Wednesday, January 21, 2009

Everyday Life: Bread


You can always tell it is bread day around here. People tend to walk around sniffing the air with smiles on their faces. Fresh bread smells permeate the house and there are glimpses of loaves cooling in the bakery.

We bake all our own bread. At one point we were making at least 50 loaves a week. I know the number hasn’t gone down and may be going up. There is always white and wheat and sometimes a special herb bread or other exotic new types.

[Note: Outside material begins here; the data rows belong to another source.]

Lemma existsb_onchange l : l <> [] -> Forall (fun c => cd_type c = ON_CHANGE_CONDITION) l ->
  existsb (fun c => cd_type c =s ON_CHANGE_CONDITION) l = true.
Proof. intros Hl H. destruct H as [|c l' Hc _]; [done|]. cbn [existsb]. by rewrite Hc, str_eqb_refl. Qed.

(** The test on the conditions, split by the code in two functions. *)
Lemma conditions_selects attrs l :
  existsb (fun c => (length (cd_value c) =? 0)%nat) l
  || existsb (fun c => existsb (fun v => existsb (fun a => v =s a) attrs) (cd_value c)) l
  = existsb (nc_selects attrs) ((fun c => mkNotifyCondition (cd_type c) (cd_value c)) <$> l).
Proof.
  induction l as [|c l IH]; [done|]. cbn [existsb fmap list_fmap]. rewrite <- IH. unfold nc_selects at 1. cbn [nc_condValueList].
  destruct (cd_value c); [done|]. cbn.
  by repeat (destruct (existsb _ _); cbn; rewrite ?orb_true_r).
Qed.
Lemma process_counted st enV subs tenant corr b st' :
  processSubscriptions st enV subs tenant corr = Ret (b, st') -> counted st -> counted st'.
Proof.
  revert st b st'. induction subs as [|[id t] subs IH]; intros st b st'; cbn [processSubscriptions]; [by intros [= _ <-]|].
  destruct (processAvailabilitySubscription _ _ _ _ _ _ _ _) as [[s st1]| |] eqn:E; try done. cbn [mbind cpp_bind].
  destruct (processSubscriptions st1 _ _ _ _) as [[s' st2]| |] eqn:E2; try done. cbn. intros [= _ <-] H.
  eapply IH; [exact E2|]. by eapply availability_counted.
Qed.

Lemma register_counted st req oid tenant sp f corr resp st' :
  processRegisterContext st req oid tenant sp f corr = Ret (resp, st') -> counted st -> counted st'.
Proof.
  unfold processRegisterContext. destruct (availability_expiration _ _) as [[[d e] st1]| |] eqn:Ee; try done.
  apply expiration_same in Ee. cbn [mbind cpp_bind].
  pose proof (trigger_all_same st1 (rr_contextRegistrationVector req) []) as Ht.
  destruct (trigger_all _ _ _) as [[err|subs] st2]; pose proof (transitivity Ee Ht) as Hs; cbn in Hs.
  - intros [= _ <-]. by apply counted_same.
  - destruct regs_error as [err|]; [intros [= _ <-]; by apply counted_same|].
    destruct (processSubscriptions _ _ _ _ _) as [[b st3]| |] eqn:E; try done. cbn. intros [= _ <-] H.
    eapply process_counted; [exact E|]. apply counted_regs. by eapply counted_same.
Qed.

(** A new id: one that the driver makes, and that was never used. *)
Definition fresh (oid : string) (st : RegState) : Prop :=
  OID oid = Some oid /\ rg_casubs st !! oid = None /\ times oid st = O.

Lemma counted_insert id d st : OID id = Some id -> av_count d = count_of (times id st) ->
  (is_Some (av_lastNotification d) <-> times id st <> O) ->
  counted st -> counted (set_casubs (<[id := d]> (rg_casubs st)) st).
Proof.
  intros Ho Hc Hl H i d'. cbn [rg_casubs set_casubs]. intros [[<- <-]|[_ Hi]]%lookup_insert_Some; [done|by apply H].
Qed.

Lemma subscribe_counted st req oid tenant corr resp st' : fresh oid st ->
  mongoSubscribeContextAvailability st req oid tenant corr = Ret (resp, st') -> counted st -> counted st'.
Proof.
  intros (Ho & Hf & Ht). unfold mongoSubscribeContextAvailability.
  destruct (availability_expiration _ _) as [[[d e] st1]| |] eqn:Ee; try done. cbn [mbind cpp_bind].
  apply expiration_same in Ee. destruct casubs_error; [intros [= _ <-]; by apply counted_same|].
  destruct (processAvailabilitySubscription _ _ _ _ _ _ _ _) as [[b st2]| |] eqn:E; try done. cbn. intros [= _ <-] H.
  eapply availability_counted; [exact E|]. assert (times oid st1 = O) as Ht1.
  { unfold times. destruct Ee as (_ & _ & ->). exact Ht. }
  apply counted_insert; [done|by rewrite Ht1| |by eapply counted_same].
  rewrite Ht1. split; [by intros [? [=]]|done].
Qed.

Lemma update_counted st req tenant corr resp st' :
  mongoUpdateContextAvailabilitySubscription st req tenant corr = Ret (resp, st') -> counted st -> counted st'.
Proof.
  unfold mongoUpdateContextAvailabilitySubscription. destruct (OID _) as [id|]; [|by intros [= _ <-]].
  destruct findOne_error; [by intros [= _ <-]|]. destruct (rg_casubs st !! id) as [sub|] eqn:Es; [|by intros [= _ <-]].
  match goal with |- (m ← ?x; _) = _ -> _ => destruct x as [[e st1]| |] eqn:Ee; try done end. cbn [mbind cpp_bind].
  assert (same_but_clock st st1) as Hs.
  { destruct (ar_duration req =s ""); [by injection Ee as _ <-|].
    destruct (availability_expiration _ _) as [[[d' e'] st1']| |] eqn:Ea; try done. injection Ee as _ <-.
    by eapply expiration_same. }
  destruct casubs_error; [intros [= _ <-]; by apply counted_same|].
  destruct (processAvailabilitySubscription _ _ _ _ _ _ _ _) as [[b st2]| |] eqn:E; try done. cbn. intros [= _ <-] H.
  eapply availability_counted; [exact E|]. destruct (H id sub Es) as (Ho & Hc & Hl).
  assert (times id st1 = times id st) as Ht by (unfold times; by destruct Hs as (_ & _ & ->)).
  apply counted_insert; [done|by rewrite Ht|by rewrite Ht|by eapply counted_same].
Qed.

Lemma unsubscribe_counted st subId : counted st -> counted (mongoUnsubscribeContextAvailability st subId).2.
Proof.
  unfold mongoUnsubscribeContextAvailability. destruct (OID subId) as [id|]; [|done].
  destruct findOne_error; [done|]. destruct (rg_casubs st !! id); [|done]. destruct remove_error; [done|].
  intros H i d. cbn [rg_casubs set_casubs snd]. intros [_ Hi]%lookup_delete_Some. by apply H.
Qed.

End Counted.

(** The requests, one at a time. *)
Inductive reg_step (st : RegState) : RegState -> Prop :=
  | step_register req oid tenant sp corr resp st' :
      mongoRegisterContext st req oid tenant sp corr = Ret (resp, st') -> reg_step st st'
  | step_notified crs oid tenant sp corr resp st' :
      mongoNotifyContextAvailability st crs oid tenant sp corr = Ret (resp, st') -> reg_step st st'
  | step_discover enV attrL offset limit details spV resp st' :
      mongoDiscoverContextAvailability st enV attrL offset limit details spV = Ret (resp, st') -> reg_step st st'
  | step_subscribe req oid tenant corr resp st' : fresh oid st ->
      mongoSubscribeContextAvailability st req oid tenant corr = Ret (resp, st') -> reg_step st st'
  | step_update req tenant corr resp st' :
      mongoUpdateContextAvailabilitySubscription st req tenant corr = Ret (resp, st') -> reg_step st st'
  | step_unsubscribe subId resp st' :
      mongoUnsubscribeContextAvailability st subId = (resp, st') -> reg_step st st'.

Definition no_documents : RegState := mkRegState ∅ ∅ [] 0.

(** C27. Whatever requests are served from an empty database, as long as the notifications
    are stored, the count of every availability subscription is the number of notifications
    it was sent, and it has the time of the last one exactly when there was one. *)
Theorem availability_counts st : notified_error = None -> rtc reg_step no_documents st ->
  forall id d, rg_casubs st !! id = Some d ->
    av_count d = count_of (times id st) /\ (is_Some (av_lastNotification d) <-> times id st <> O).
Proof.
  intros Hn Hr. assert (counted st) as H; [|intros id d Hd; by destruct (H id d Hd)].
  revert st Hr. apply (rtc_ind_r counted no_documents); [intros id d; cbn; by rewrite lookup_empty|].
  intros st st' _ Hstep H. destruct Hstep as [? ? ? ? ? ? ? E|? ? ? ? ? ? ? E|? ? ? ? ? ? ? ? E|? ? ? ? ? ? Hf E|? ? ? ? ? E|? ? ? E].
  - revert E. unfold mongoRegisterContext. cbn zeta. destruct (_ =s ""); [intros E; by eapply register_counted|].
    destruct (OID _); [|by intros [= _ <-]]. destruct findOne_error; [by intros [= _ <-]|].
    destruct (find_registration _ _ _); [intros E; by eapply register_counted|by intros [= _ <-]].
  - revert E. unfold mongoNotifyContextAvailability. destruct (processRegisterContext _ _ _ _ _ _ _) as [[r st1]| |] eqn:E; try done.
    cbn. intros [= _ <-]. by eapply register_counted.
  - revert E. unfold mongoDiscoverContextAvailability, registrationsQuery. cbn [read_clock].
    destruct (registrations_found _ _ _ _ _ _ _) as [[err|[c l]]| |]; try done; cbn; intros [= _ <-]; by apply (counted_same st).
  - by eapply subscribe_counted.
  - by eapply update_counted.
  - pose proof (unsubscribe_counted st subId H) as H1. by rewrite E in H1.
Qed.

(** ** Who is notified *)

(** What the query means, [jsmatch r s] being s.match(r) of JavaScript. *)
Definition casub_selects (jsmatch : string -> string -> bool) (now : Z) (cr : ContextRegistration) (d : CasubDoc) : bool :=
  let plain f := existsb f (plain_entities cr) in
  let has v (x : option string) := bool_decide (x = Some v) in
  (now <? av_expiration d) &&
  ((plain (fun en => existsb (fun e => has (eid_id en) (ed_id e) && has (eid_type en) (ed_type e) && has "false" (ed_isPattern e))
                       (av_entities d))
    && ((length (av_attrs d) =? 0)%nat || existsb (fun a => existsb (fun x => x =s cra_name a) (av_attrs d)) (cr_attributes cr)))
   || existsb (fun e => has "true" (ed_isPattern e)
                 && plain (fun en => jsmatch (default "" (ed_id e)) (eid_id en) && has (eid_type en) (ed_type e)))
        (av_entities d)).

Lemma map_insert_perm k t (m : SubMap) : k ∉ m.*1 -> map_insert k t m ≡ₚ (k, t) :: m.
Proof.
  induction m as [|[k' t'] m IH]; [done|]. cbn. rewrite not_elem_of_cons. intros [Hk Hm].
  destruct (strcmp k k') eqn:E; [by apply String.compare_eq_iff in E|done|]. rewrite IH by done. apply Permutation_swap.
Qed.

Lemma key_in id (m : SubMap) : existsb (fun x => x.1 =s id) m = true <-> id ∈ m.*1.
Proof.
  induction m as [|[k t] m IH]; cbn; [by rewrite elem_of_nil|]. rewrite orb_true_iff, IH, elem_of_cons, str_eqb_eq. naive_solver.
Qed.

(** The subscriptions found: each once, as its document has it. *)
Definition found_exactly (casubs : gmap string CasubDoc) (P : string -> CasubDoc -> Prop) (subs : SubMap) : Prop :=
  NoDup subs.*1 /\ forall id t, (id, t) ∈ subs <-> exists d, casubs !! id = Some d /\ P id d /\ t = triggered_casub d.

Lemma casubs_loop_found casubs l P subs : (forall id d, (id, d) ∈ l -> casubs !! id = Some d) ->
  found_exactly casubs P subs ->
  found_exactly casubs (fun id d => P id d \/ (id, d) ∈ l) (casubs_loop ((fun x => Some (Some x.1, x.2)) <$> l) subs).
Proof.
  revert P subs. induction l as [|[i d] l IH]; intros P subs Hl [Hn Hf]; cbn [fmap list_fmap casubs_loop].
  { split; [done|]. intros id t. rewrite Hf. setoid_rewrite elem_of_nil. naive_solver. }
  assert (casubs !! i = Some d) as Hi by (apply Hl; by left).
  cbn [fst snd]. set (subs' := if existsb _ subs then subs else _).
  assert (found_exactly casubs (fun id d' => P id d' \/ (id, d') = (i, d)) subs') as H.
  { unfold subs'. destruct (existsb _ subs) eqn:E.
    - split; [done|]. intros id t. rewrite Hf. split; [naive_solver|]. intros (d' & Hd & [HP|[= -> ->]] & ->); [naive_solver|].
      apply key_in, list_elem_of_fmap in E as ([i' t'] & -> & Hin). apply Hf in Hin as (d'' & Hd' & HP & _). naive_solver.
    - assert (i ∉ subs.*1) as Hni by (by rewrite <- key_in, E). pose proof (map_insert_perm i (triggered_casub d) subs Hni) as Hp.
      split; [rewrite Hp; cbn; by apply NoDup_cons|]. intros id t. rewrite Hp, elem_of_cons, Hf. naive_solver. }
  destruct (IH _ subs' (fun id d' Hin => Hl id d' (list_elem_of_further _ _ _ Hin)) H) as [Hn' Hf'].
  split; [done|]. intros id t. rewrite Hf'. setoid_rewrite elem_of_cons. naive_solver.
Qed.

(** ** What the queries select *)

(** The document of an availability subscription, its _id apart. *)
Definition casub_bson (d : CasubDoc) : doc :=
  [("expiration", BsonLong (av_expiration d)); ("reference", BsonString (av_reference d));
   ("entities", BsonArray (BsonObj ∘ entity_fields <$> av_entities d)); ("attrs", BsonArray (BsonString <$> av_attrs d))]
  ++ field_opt "lastNotification" BsonLong (av_lastNotification d) ++ field_opt "count" BsonLong (av_count d)
  ++ field_opt "format" BsonString (av_format d).

(** What JavaScript makes of the function of $where, for ids and types that are written as
    they are between quotes: some entity is a pattern whose id, as a regular expression,
    matches one of the ids, and it has the type at the same place of the other array. *)
Definition casub_law (jsmatch : string -> string -> bool) (js : string -> doc -> bool) : Prop :=
  let array l := "[ " +:+ join " ," (quoted <$> l) +:+ " ]" in
  forall ids types d es, length ids = length types ->
    Forall (fun s => quotable s = true) ids -> Forall (fun s => quotable s = true) types ->
    getField d "entities" = Some (BsonArray (BsonObj <$> es)) ->
    Forall (Forall (fun kv => exists s, kv.2 = BsonString s)) es ->
    js ("function(){enId = " +:+ array ids +:+ ";enType = " +:+ array types +:+
        dq ";for (var i=0; i < this.entities.length; i++) {if (this.entities[i].isPattern == 'true') {for (var j = 0; j < enId.length; j++) {if (enId[j].match(this.entities[i].id) && this.entities[i].type == enType[j]) {return true; }}}}return false; }") d
    = existsb (fun e => is_text "true" (getField e "isPattern")
        && existsb (fun x => jsmatch (getStringField e "id") x.1 && is_text x.2 (getField e "type")) (zip ids types)) es.

Lemma js_array_join l : js_array l = "[ " +:+ join " ," (quoted <$> l) +:+ " ]".
Proof.
  unfold js_array. f_equal. f_equal. induction l as [|s [|t l] IH]; [done..|].
  transitivity (quoted s +:+ " ," +:+ join " ," (quoted <$> t :: l)); [|done].
  rewrite <- IH. unfold quoted. by rewrite !app_assoc_str.
Qed.

Lemma existsb_zip {A B C} (f : B * C -> bool) (g : A -> B) (h : A -> C) l :
  existsb f (zip (g <$> l) (h <$> l)) = existsb (fun x => f (g x, h x)) l.
Proof. induction l as [|x l IH]; [done|]. cbn. by rewrite <- IH. Qed.

Lemma existsb_andb_l {A} (b : bool) (f : A -> bool) l : existsb (fun x => b && f x) l = b && existsb f l.
Proof. induction l as [|x l IH]; cbn; [by rewrite andb_false_r|]. rewrite IH. btauto. Qed.

Lemma existsb_ext_all {A} (f g : A -> bool) l : (forall x, f x = g x) -> existsb f l = existsb g l.
Proof. intros H. induction l as [|x l IH]; [done|]. cbn. by rewrite H, IH. Qed.

Section Selected.

Context (regex : string -> string -> bool) (js : string -> doc -> bool) (jsmatch : string -> string -> bool).

Lemma casub_function_selects d es : casub_law jsmatch js ->
  Forall (fun en => quotable (eid_id en) = true /\ quotable (eid_type en) = true) es ->
  js (casub_function (eid_id <$> es) (eid_type <$> es)) (casub_bson d)
  = existsb (fun e => is_field "true" (ed_isPattern e)
       && existsb (fun en => jsmatch (default "" (ed_id e)) (eid_id en) && is_field (eid_type en) (ed_type e)) es) (av_entities d).
Proof.
  intros Hjs Hq. pose proof (Hjs (eid_id <$> es) (eid_type <$> es) (casub_bson d) (entity_fields <$> av_entities d)) as H.
  cbv zeta in H.
  match type of H with _ -> _ -> _ -> _ -> _ -> js ?t _ = _ => assert (casub_function (eid_id <$> es) (eid_type <$> es) = t) as -> end.
  { unfold casub_function. rewrite <- !js_array_join. cbn. unfold str1.
    by rewrite ?app_assoc_str, ?app_cons_str, ?app_nil_l_str, ?app_assoc_str, ?app_cons_str, ?app_nil_l_str, ?app_nil_r_str. }
  rewrite H.
  - apply existsb_fmap. intros e. destruct (entity_field_texts e) as (E1 & E2 & E3).
    unfold getStringField. rewrite E1, E2, E3, is_text_field, existsb_zip. f_equal.
    apply existsb_ext_all. intros en. cbn [fst snd]. rewrite is_text_field. by destruct (ed_id e).
  - by rewrite !length_fmap.
  - apply Forall_fmap. eapply Forall_impl; [exact Hq|]. by intros en [? _].
  - apply Forall_fmap. eapply Forall_impl; [exact Hq|]. by intros en [_ ?].
  - by rewrite <- list_fmap_compose.
  - apply Forall_fmap, Forall_forall. intros e _. unfold entity_fields, compose.
    destruct (ed_id e), (ed_type e), (ed_isPattern e); repeat constructor; by eexists.
Qed.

There is something deeply appropriate and right about a monastery baking bread. As a community we are centered on bread. Our entire way of life is about celebrating the bread of life, Jesus who dwells in our midst. We share the daily bread of the Eucharist and we attempt in our fumbling ways to become bread for one another. When we share our community life with so many people who come as retreatants, guests, volunteers and visitors, we share our physical bread in the meals we offer and we offer to all the bread of our lives and our presence.

Living monastic life is a lot like baking bread. It is harder than it looks, it takes time, there are always holes and mistakes and the bread has to be carefully tended so as not to get stale and become useless. A good community is also like good bread. It is simple, not fancy, ordinary, solid and wholesome. Both bread and community are things that are usually taken for granted but are fundamental to human life.

So as the new loaves come out of the oven they hold so much. In bread our bodies are fed. Bread is the life we know in Christ. In broken bread is our life which we give for others. Another bread day comes and goes but in it we are reminded of how extraordinary and how holy is the ordinary.